▶ _Problem to work on_
Reproduce exactly the lines below, starting with the line that contains "(** ** The specification: a" and ending with the last line of the records, both included, and nothing else.

--- Data records ---

(* ===== verification/IndexInsertEntry.v ===== *)
(** * [insert_entry]

    The leaf takes the new entry or is divided, and the operation as a whole: on a tree
    in order [insert_entry] returns, reports a key that is there, and otherwise puts it
    at its place; the mini transaction gives every pin, latch and lock back. *)

From stdpp Require Import sorting.
From S2P Require Import Prelude Types Bytes RecordPage IndexKey IndexNode IndexNodeSpec IndexPool IndexLog BplusTree BplusTreeOps IndexLaws IndexSteps IndexRoot IndexNodeOps IndexTree IndexFind IndexInsert.
Local Open Scope Z_scope.

(** ** The specification: a list of items in the order of their keys *)
Section spec.
Context (h : IndexFileHeader).
Notation ikey := (item_key h).
Notation kc := (kc (comparator h)).
Notation kok := (key_ok (attr_type h) (attr_length h)).

Fixpoint insert_item (it : list Z) (l : list (list Z)) : list (list Z) :=
  match l with [] => [it] | x :: l' => if kc (ikey x) (ikey it) <? 0 then x :: insert_item it l' else it :: l end.

Definition has_key (key : list Z) (l : list (list Z)) : bool := existsb (λ x, kc (ikey x) key =? 0) l.

Lemma insert_item_app it l1 l2 : Forall (λ x, kc (ikey x) (ikey it) < 0) l1 → Forall (λ x, 0 < kc (ikey x) (ikey it)) l2 →
  insert_item it (l1 ++ l2) = l1 ++ it :: l2.
Proof.
  intros F1 F2. induction l1 as [|x l1 IH]; cbn.
  - destruct l2 as [|y l2]; [done|]. apply list.Forall_cons in F2 as [F2 _]. cbn. by rewrite (proj2 (Z.ltb_ge _ _)) by lia.
  - apply list.Forall_cons in F1 as [Hx F1]. rewrite (proj2 (Z.ltb_lt _ _)) by done. by rewrite IH.
Qed.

---

▶ _Reply_
(** ** The specification: a list of items in the order of their keys *)
Section spec.
Context (h : IndexFileHeader).
Notation ikey := (item_key h).
Notation kc := (kc (comparator h)).
Notation kok := (key_ok (attr_type h) (attr_length h)).

Fixpoint insert_item (it : list Z) (l : list (list Z)) : list (list Z) :=
  match l with [] => [it] | x :: l' => if kc (ikey x) (ikey it) <? 0 then x :: insert_item it l' else it :: l end.

Definition has_key (key : list Z) (l : list (list Z)) : bool := existsb (λ x, kc (ikey x) key =? 0) l.

Lemma insert_item_app it l1 l2 : Forall (λ x, kc (ikey x) (ikey it) < 0) l1 → Forall (λ x, 0 < kc (ikey x) (ikey it)) l2 →
  insert_item it (l1 ++ l2) = l1 ++ it :: l2.
Proof.
  intros F1 F2. induction l1 as [|x l1 IH]; cbn.
  - destruct l2 as [|y l2]; [done|]. apply list.Forall_cons in F2 as [F2 _]. cbn. by rewrite (proj2 (Z.ltb_ge _ _)) by lia.
  - apply list.Forall_cons in F1 as [Hx F1]. rewrite (proj2 (Z.ltb_lt _ _)) by done. by rewrite IH.
Qed.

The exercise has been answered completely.